Evaluating vectors for the design of a spillover-disrupting Lassa virus transmissible vaccine

by Scott L. Nuismer, Christopher H. Remien, Bruno Ghersi, Jenna Nichols, James Bangura, Emmanuel Amara, Marilyn C. Kanu, Osman T. Kanu, Edwin G. Lavalie, Mohamed Turay, Patrick L. K. Swaray, Mohamed A. Vandi, Joseph Hughes, Heinz Feldmann, Kyle Rosenke, Michael A. Jarvis, Andrew J. Davison

Lassa fever is a viral zoonotic disease that sickens tens of thousands of people each year when it spills over from its rodent reservoir throughout West Africa. Despite the burden this persistent spillover places on public health, stopping it has proven to be an intractable challenge despite decades of investment and effort. A revolutionary solution is the development of a transmissible vaccine that can spread through the rodent population resulting in immune coverage sufficient to eliminate Lassa virus transmission. Here, we evaluate the feasibility of a transmissible vaccine constructed from native cytomegaloviruses (CMVs) previously isolated from the natural reservoir of Lassa virus, Mastomys natalensis.
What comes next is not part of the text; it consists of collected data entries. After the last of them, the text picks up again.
(* ===== verification/ProxySecretSpec.v ===== *)
(** * What the secrets of the proxy cache guarantee

    The invariant of [ProxySecret] under every interleaving, and its
    consequences for the callers. *)

From S2P Require Import Prelude GoStrings ProxySecret.

Open Scope Z_scope.

(** ** Counting threads *)

Definition count (P : pc → bool) (ths : gmap nat pc) : Z :=
  Z.of_nat (size (filter (λ kv : nat * pc, P kv.2 = true) ths)).

Lemma count_new P ths t p : ths !! t = None → count P (<[t := p]> ths) = count P ths + Z.b2z (P p).
Proof.
  intros Ht. unfold count. destruct (P p) eqn:E.
  - rewrite map_filter_insert_True by done. rewrite map_size_insert_None.
    + simpl. lia.
    + rewrite map_lookup_filter_None. by left.
  - rewrite map_filter_insert_False by (simpl; congruence). rewrite delete_id by done. simpl. lia.
Qed.

Lemma count_put P ths t p p' : ths !! t = Some p →
  count P (<[t := p']> ths) = count P ths - Z.b2z (P p) + Z.b2z (P p').
Proof.
  intros Ht. rewrite <-(insert_delete_id ths t p) at 2 by done.
  rewrite <-insert_delete_eq, !count_new by apply lookup_delete_eq. lia.
Qed.

Lemma count_nonneg P ths : 0 ≤ count P ths.
Proof. unfold count. lia. Qed.

Lemma secrets_count_pos P ths t p : ths !! t = Some p → P p = true → 1 ≤ count P ths.
Proof.
  intros Ht Hp. rewrite <-(insert_delete_id ths t p) by done.
  rewrite count_new by apply lookup_delete_eq. rewrite Hp. pose proof (count_nonneg P (delete t ths)). simpl. lia.
Qed.

Lemma secrets_count_none P ths : (∀ i p, ths !! i = Some p → P p = false) → count P ths = 0.
Proof.
  intros H. unfold count. enough (filter (λ kv : nat * pc, P kv.2 = true) ths = ∅) as -> by done.
  apply map_eq. intros i. rewrite lookup_empty, map_lookup_filter_None. right. intros p Hp. simpl.
  by rewrite (H _ _ Hp).
Qed.

(** Two threads of which only one may be there are one thread. *)
Lemma count_unique P ths t1 t2 p1 p2 : count P ths ≤ 1 →
  ths !! t1 = Some p1 → ths !! t2 = Some p2 → P p1 = true → P p2 = true → t1 = t2.
Proof.
  intros Hc H1 H2 Hp1 Hp2. destruct (decide (t1 = t2)) as [|Hne]; [done|]. exfalso.
  rewrite <-(insert_delete_id ths t1 p1) in Hc by done. rewrite count_new in Hc by apply lookup_delete_eq.
  assert (delete t1 ths !! t2 = Some p2) as H by (by rewrite lookup_delete_ne by done).
  pose proof (secrets_count_pos P _ _ _ H Hp2). rewrite Hp1 in Hc. simpl in Hc. lia.
Qed.

(** ** Where a thread is *)

(** Holding the mutex. *)
Definition in_critical (p : pc) : bool :=
  match p with Del (DCheck | DDelete | DAdd | DUnlock) _ _ => true | _ => false end.

(** Holding the flag of the collection. *)
Definition in_gc (p : pc) : bool :=
  match p with
  | GcTime _ | GcRange _ _ _ | GcCheck _ _ _ _ _ | GcLast _ | GcSize _ | GcSchedule _ | GcRelease _
  | Del _ _ (KRange _ _ _) => true
  | _ => false
  end.

(** A scheduled collection that has not begun. *)
Definition is_scheduled (p : pc) : bool := match p with SchedSleep _ | SchedRelease => true | _ => false end.

(** Between a change of the map and that of the size. *)
Definition stored_not_counted (p : pc) : bool := match p with GenAdd _ => true | _ => false end.
Definition deleted_not_counted (p : pc) : bool := match p with Del DAdd _ _ => true | _ => false end.

(** What a thread knows. *)
Definition pc_ok (w : State) (p : pc) : Prop :=
  match p with
  | VerTime sec t => (sec, t) ∈ issued w ∧ sec ∈ presented w
  | Del d sec k =>
      (∃ t, (sec, t) ∈ issued w ∧
        match k with KVerify p _ => p = t ∧ sec ∈ presented w | KRange _ _ _ => expiresAt t < now w end) ∧
      match d with DDelete => is_Some (m (man w) !! sec) | DAdd | DUnlock => m (man w) !! sec = None | _ => True end
  | GcCheck _ _ _ k t => (k, t) ∈ issued w
  | Done (Verified sec rn true) => (∃ t, (sec, t) ∈ issued w ∧ name t = rn) ∧ m (man w) !! sec = None
  | _ => True
  end.

Record inv (w : State) : Prop := {
  i_lock : count in_critical (threads w) = Z.b2z (lock (man w));
  i_gc : count in_gc (threads w) = Z.b2z (gcFlag (man w));
  i_sched : count is_scheduled (threads w) = Z.b2z (gcScheduleFlag (man w));
  i_size : size_ (man w) = wrap_u64 (Z.of_nat (size (m (man w)))
             - count stored_not_counted (threads w) + count deleted_not_counted (threads w));
  i_issued : ∀ s t, m (man w) !! s = Some t → (s, t) ∈ issued w;
  i_live : ∀ s t, (s, t) ∈ issued w → s ∉ presented w → now w ≤ expiresAt t → m (man w) !! s = Some t;
  i_accepted : ∀ s rn z, (s, rn, z) ∈ accepted w → s ∈ presented w ∧ ∃ t, (s, t) ∈ issued w ∧ name t = rn ∧ z < expiresAt t;
  i_pc : ∀ i p, threads w !! i = Some p → pc_ok w p
}.

Lemma inv_initial d c interval t0 : inv (initial d c interval t0).
Proof. by split; try (intros; set_solver). Qed.

(** ** Preservation *)

(** What a thread knows survives a step of another: issued and presented secrets
    are remembered, time goes on, no secret comes back, and only the thread in
    the critical section deletes. *)
Record later (w w' : State) : Prop := {
  l_issued : issued w ⊆ issued w';
  l_presented : presented w ⊆ presented w';
  l_now : now w ≤ now w';
  l_gone : ∀ s t, (s, t) ∈ issued w → m (man w) !! s = None → m (man w') !! s = None
}.

Lemma pc_ok_later w w' p : later w w' → pc_ok w p →
  (∀ sec k, p = Del DDelete sec k → is_Some (m (man w) !! sec) → is_Some (m (man w') !! sec)) → pc_ok w' p.
Proof.
  intros [Hi Hp Hn Hg] Hok Hd. destruct p; simpl in *; try done.
  - set_solver.
  - destruct Hok as [(t & Ht & Hk) Hm]. split.
    + exists t. split; [by apply Hi|]. destruct k; [set_solver|lia].
    + destruct d; try done; eauto.
  - by apply Hi.
  - destruct o as [| ? ? []|]; try done. destruct Hok as [(t & Ht & Hn') Hm]. split; [|eauto].
    exists t. split; [by apply Hi|done].
Qed.

Lemma later_refl w : later w w.
Proof. split; auto; lia. Qed.

(** Case analysis of a step of a thread. *)
Ltac step_cases p H :=
  destruct p as [| | | | | |[] ? []| | | | | | | | | | |];
  unfold step_pc, step_delete, step_verify, step_gc, gc_return in H; simpl in H;
  repeat (first [progress simplify_eq/= | case_match]).

(** The flags and the lock move with the threads that hold them. *)
Lemma step_flags g z p c g' p' q : step_pc g z p c = Some (g', p', q) →
  (in_critical p = true → lock g = true) → (in_gc p = true → gcFlag g = true) →
  (is_scheduled p = true → gcScheduleFlag g = true) →
  Z.b2z (lock g') = Z.b2z (lock g) - Z.b2z (in_critical p) + Z.b2z (in_critical p') ∧
  Z.b2z (gcFlag g') = Z.b2z (gcFlag g) - Z.b2z (in_gc p) + Z.b2z (in_gc p') ∧
  Z.b2z (gcScheduleFlag g') = Z.b2z (gcScheduleFlag g) - Z.b2z (is_scheduled p) + Z.b2z (is_scheduled p')
    + Z.b2z (match q with Some _ => true | None => false end) ∧
  (∀ q0, q = Some q0 → is_scheduled q0 = true ∧ in_gc q0 = false ∧ in_critical q0 = false ∧
     stored_not_counted q0 = false ∧ deleted_not_counted q0 = false ∧ ∀ w, pc_ok w q0).
Proof.
  intros H Hc Hg Hs. step_cases p H; rewrite ?Hc, ?Hg, ?Hs by done; split_and!;
    try (intros; simplify_eq; done); try lia;
    repeat match goal with E : _ = true |- _ => rewrite E | E : _ = false |- _ => rewrite E end; done.
Qed.

Lemma wrap_u64_add a b : wrap_u64 (wrap_u64 a + b) = wrap_u64 (a + b).
Proof. unfold wrap_u64. by rewrite Z.add_mod_idemp_l by lia. Qed.

Lemma wrap_u64_pred a : wrap_u64 (a + (2 ^ 64 - 1)) = wrap_u64 (a + -1).
Proof. unfold wrap_u64. replace (a + (2 ^ 64 - 1)) with (a + -1 + 1 * 2 ^ 64) by lia. by rewrite Z.mod_add by lia. Qed.

Lemma size_delete {A} (x : gmap string A) k : is_Some (x !! k) → Z.of_nat (size (delete k x)) = Z.of_nat (size x) - 1.
Proof.
  intros [a Ha]. rewrite <-(insert_delete_id x k a) at 2 by done.
  rewrite map_size_insert_None by apply lookup_delete_eq. lia.
Qed.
Using a combination of field sampling, large-scale CMV genome characterization, and mathematical models parameterized using Bayesian methods, we quantified transmission rates and interactions among viruses in northern Sierra Leone. The results demonstrate that two of the three previously isolated CMVs co-infect freely and have R0 values consistent with autonomous elimination of Lassa virus from its rodent reservoir. These results set the stage for the development of a CMV vectored transmissible vaccine that could stop the spillover of Lassa virus throughout West Africa.